The Times’ profile also identifies him as “generally conservative,” having been raised as a Baptist, but as someone who did not discuss politics much. According to his ex-wife, “he believed wholeheartedly in the Bible” and believed that abortion was wrong. He also distributed pamphlets criticizing President Obama to his neighbors in Colorado. On the voter registration form with the gender discrepancy, his party is listed as “UAF,” meaning unaffliated.
None of the people interviewed about Dear had anything to say about his gender identity. Nothing about his appearance nor any past reports of his identity suggests that he identifies as a woman. The voter registration form identifying him as female is the only discrepancy, making it most likely a typo and nothing more.
But since before the shooting was even resolved on Friday, conservatives have been clinging to such discrepancies in an attempt to suggest that it had little to do with the issue of abortion. When a witness called MSNBC Friday afternoon and indicated that the shooting had come from the direction of the Chase bank, a building that was between her location and the Planned Parenthood, conservatives invented an entirely new narrative claiming that the incident was a bank robbery gone wrong and that the shooter had simply hidden in the Planned Parenthood when he was unable to get away. Colorado Springs police debunked this story before the situation was over, clarifying that he had not entered any other buildings at any point.

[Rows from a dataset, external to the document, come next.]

(* ===== verification/Wasm.v ===== *)
(** The WebAssembly instructions that the code generator emits (constructors of
    [parity_wasm::elements]), and the validation of function bodies. *)
From S2P Require Import Prelude.

Module V.
Inductive ValueType : Type := I32 | I64 | F32 | F64.
#[global] Instance ValueType_eq_dec : EqDecision ValueType.
Proof. solve_decision. Defined.
#[global] Instance ValueType_countable : Countable ValueType.
Proof.
  refine (inj_countable' (λ t, match t with I32 => 0%nat | I64 => 1%nat | F32 => 2%nat | F64 => 3%nat end)
    (λ n, match n with 0%nat => I32 | 1%nat => I64 | 2%nat => F32 | _ => F64 end) _). by intros [].
Defined.
End V.
(** The types of parameters and result. *)
Abbreviation sig := (list V.ValueType * option V.ValueType)%type.

Module I.
Inductive BlockType : Type := NoResult | Value (t : V.ValueType).

(** Loads and stores carry the alignment and the offset; a float constant is
    given by its value. *)
Inductive Instruction : Type :=
  | Unreachable
  | Block (bt : BlockType) | Loop (bt : BlockType) | If (bt : BlockType) | Else | End
  | Br (l : nat) | BrTable (table : list nat) (default : nat) | Return
  | Call (f : nat) | CallIndirect (ty : nat) (table : nat)
  | Drop
  | GetLocal (x : nat) | SetLocal (x : nat) | TeeLocal (x : nat)
  | GetGlobal (x : nat) | SetGlobal (x : nat)
  | I32Load (align offset : Z) | I64Load (align offset : Z) | F32Load (align offset : Z) | F64Load (align offset : Z)
  | I32Load8U (align offset : Z)
  | I32Store (align offset : Z) | I64Store (align offset : Z) | F32Store (align offset : Z) | F64Store (align offset : Z)
  | I32Const (i : Z) | I64Const (i : Z) | F32Const (x : f64) | F64Const (x : f64)
  | I32Eqz | I32Eq | I32Ne | I32LtS | I32GtS | I32LeS | I32GeS
  | I32Add | I32Sub | I32Mul | I32DivS | I32RemS | I32And | I32Or | I32Xor | I32Shl | I32ShrS | I32ShrU
  | I64ShrU | I32WrapI64
  | F64Eq | F64Ne | F64Lt | F64Gt | F64Le | F64Ge
  | F64Add | F64Sub | F64Mul | F64Div | F64Sqrt | F64Neg
  | I32TruncSF64 | F64ConvertSI32.
End I.

(** ** Validation

    The algorithm of the WebAssembly specification, with one operand stack for
    each open block.  An operand is [None] when its type is not known, in
    code that cannot be reached. *)
Module Valid.
Import V.

(** The index spaces of a module and the function that is validated. *)
Record Ctx := mkCtx {
  types : list sig;
  funcs : list sig;
  globals : list (ValueType * bool);
  locals : list ValueType;
  ret : option ValueType
}.

Record Frame := mkFrame {
  is_if : bool;
  label : option ValueType; (* what a branch to the block takes *)
  ends : option ValueType;  (* what the block leaves *)
  unreachable : bool;
  stack : list (option ValueType)
}.
Abbreviation ctrls := (list Frame).

Definition with_stack (f : Frame) (s : list (option ValueType)) : Frame :=
  mkFrame (is_if f) (label f) (ends f) (unreachable f) s.
Definition set_unreachable (f : Frame) : Frame := mkFrame (is_if f) (label f) (ends f) true [].

Definition push (t : ValueType) (f : Frame) : Frame := with_stack f (Some t :: stack f).
Definition pop (t : ValueType) (f : Frame) : option Frame :=
  match stack f with
  | Some t' :: s => if decide (t = t') then Some (with_stack f s) else None
  | None :: s => Some (with_stack f s)
  | [] => if unreachable f then Some f else None
  end.
Definition pop_any (f : Frame) : option Frame :=
  match stack f with
  | _ :: s => Some (with_stack f s)
  | [] => if unreachable f then Some f else None
  end.
(** The last operand is on top. *)
Definition pops (ts : list ValueType) (f : Frame) : option Frame :=
  foldr (λ t m, m ≫= pop t) (Some f) ts.
Definition pop_opt (t : option ValueType) (f : Frame) : option Frame :=
  match t with Some t => pop t f | None => Some f end.
Definition push_opt (t : option ValueType) (f : Frame) : Frame :=
  match t with Some t => push t f | None => f end.

(** Operands and result of the instructions without control flow. *)
Definition op_type (c : Ctx) (i : I.Instruction) : option sig :=
  match i with
  | I.Call f => funcs c !! f
  | I.CallIndirect ty _ => '(ts, r) ← types c !! ty; Some (ts ++ [I32], r)
  | I.GetLocal x => t ← locals c !! x; Some ([], Some t)
  | I.SetLocal x => t ← locals c !! x; Some ([t], None)
  | I.TeeLocal x => t ← locals c !! x; Some ([t], Some t)
  | I.GetGlobal x => '(t, _) ← globals c !! x; Some ([], Some t)
  | I.SetGlobal x => '(t, is_mut) ← globals c !! x; if (is_mut : bool) then Some ([t], None) else None
  | I.I32Load _ _ | I.I32Load8U _ _ => Some ([I32], Some I32)
  | I.I64Load _ _ => Some ([I32], Some I64)
  | I.F32Load _ _ => Some ([I32], Some F32)
  | I.F64Load _ _ => Some ([I32], Some F64)
  | I.I32Store _ _ => Some ([I32; I32], None)
  | I.I64Store _ _ => Some ([I32; I64], None)
  | I.F32Store _ _ => Some ([I32; F32], None)
  | I.F64Store _ _ => Some ([I32; F64], None)
  | I.I32Const _ => Some ([], Some I32)
  | I.I64Const _ => Some ([], Some I64)
  | I.F32Const _ => Some ([], Some F32)
  | I.F64Const _ => Some ([], Some F64)
  | I.I32Eqz => Some ([I32], Some I32)
  | I.I32Eq | I.I32Ne | I.I32LtS | I.I32GtS | I.I32LeS | I.I32GeS
  | I.I32Add | I.I32Sub | I.I32Mul | I.I32DivS | I.I32RemS | I.I32And | I.I32Or | I.I32Xor
  | I.I32Shl | I.I32ShrS | I.I32ShrU => Some ([I32; I32], Some I32)
  | I.I64ShrU => Some ([I64; I64], Some I64)
  | I.I32WrapI64 => Some ([I64], Some I32)
  | I.F64Eq | I.F64Ne | I.F64Lt | I.F64Gt | I.F64Le | I.F64Ge => Some ([F64; F64], Some I32)
  | I.F64Add | I.F64Sub | I.F64Mul | I.F64Div => Some ([F64; F64], Some F64)
  | I.F64Sqrt | I.F64Neg => Some ([F64], Some F64)
  | I.I32TruncSF64 => Some ([F64], Some I32)
  | I.F64ConvertSI32 => Some ([I32], Some F64)
  | _ => None
  end.

Definition block_type (bt : I.BlockType) : option ValueType :=
  match bt with I.NoResult => None | I.Value t => Some t end.
Definition enter (is_if : bool) (lbl ends : option ValueType) (fs : ctrls) : ctrls :=
  mkFrame is_if lbl ends false [] :: fs.
(** Leave the innermost block: its results and nothing else are on its stack. *)
Definition leave (f : Frame) : option (option ValueType) :=
  f' ← pop_opt (ends f) f;
  match stack f' with [] => Some (ends f) | _ => None end.

Definition step (c : Ctx) (fs : ctrls) (i : I.Instruction) : option ctrls :=
  match fs with
  | [] => None
  | f :: rest =>
      match i with
      | I.Unreachable => Some (set_unreachable f :: rest)
      | I.Block bt => Some (enter false (block_type bt) (block_type bt) fs)
      | I.Loop bt => Some (enter false None (block_type bt) fs)
      | I.If bt => f ← pop I32 f; Some (enter true (block_type bt) (block_type bt) (f :: rest))
      | I.Else =>
          r ← leave f;
          if is_if f then Some (enter false r r rest) else None
      | I.End =>
          r ← leave f;
          match rest with
          | g :: rest =>
              (* an [if] without [else] leaves nothing *)
              if is_if f && bool_decide (is_Some r) then None else Some (push_opt r g :: rest)
          | [] => None
          end
      | I.Br l => g ← fs !! l; f ← pop_opt (label g) f; Some (set_unreachable f :: rest)
      | I.BrTable table default =>
          f ← pop I32 f;
          g ← fs !! default;
          if forallb (λ l, match fs !! l with Some h => bool_decide (label h = label g) | None => false end) table
          then f ← pop_opt (label g) f; Some (set_unreachable f :: rest)
          else None
      | I.Return => f ← pop_opt (ret c) f; Some (set_unreachable f :: rest)
      | I.Drop => f ← pop_any f; Some (f :: rest)
      | _ =>
          '(ts, r) ← op_type c i;
          f ← pops ts f;
          Some (push_opt r f :: rest)
      end
  end.

Fixpoint run (c : Ctx) (fs : ctrls) (code : list I.Instruction) : option ctrls :=
  match code with [] => Some fs | i :: code => fs ← step c fs i; run c fs code end.

(** The type of an initializer of a global, a constant. *)
Definition const_type (i : I.Instruction) : option ValueType :=
  match i with
  | I.I32Const _ => Some I32 | I.I64Const _ => Some I64 | I.F32Const _ => Some F32 | I.F64Const _ => Some F64
  | _ => None
  end.

(** The body of a function, up to the [End] that closes it. *)
Definition validate (c : Ctx) (code : list I.Instruction) : bool :=
  match last code with
  | Some I.End =>
      match run c (enter false (ret c) (ret c) []) (removelast code) with
      | Some [f] => bool_decide (is_Some (leave f))
      | _ => false
      end
  | _ => false
  end.
End Valid.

Dear’s reference to “baby parts” clearly refers to deceptively edited videos suggesting that Planned Parenthood was selling parts of aborted fetuses for a profit. The claims were quickly debunked; in fact, the cut footage from one of the surreptitiously recorded videos even shows the targeted doctor saying, “Nobody should be ‘selling’ tissue. That’s just not the goal here.” The myth, nevertheless, has persisted.
Other Republican presidential candidates have similarly tried to distance the shooting from anti-abortion rhetoric. Both Mike Huckabee and Donald Trump downplayed the connection Sunday, with Huckabee calling it “disingenuous” to suggest that people who are anti-choice would “retaliate by sending some mad man into a clinic to kill people.” Carly Fiorina went further, suggesting that it was a “typical left-wing tactic” to attempt to “immediately demonize the messenger because they don’t agree with the message.”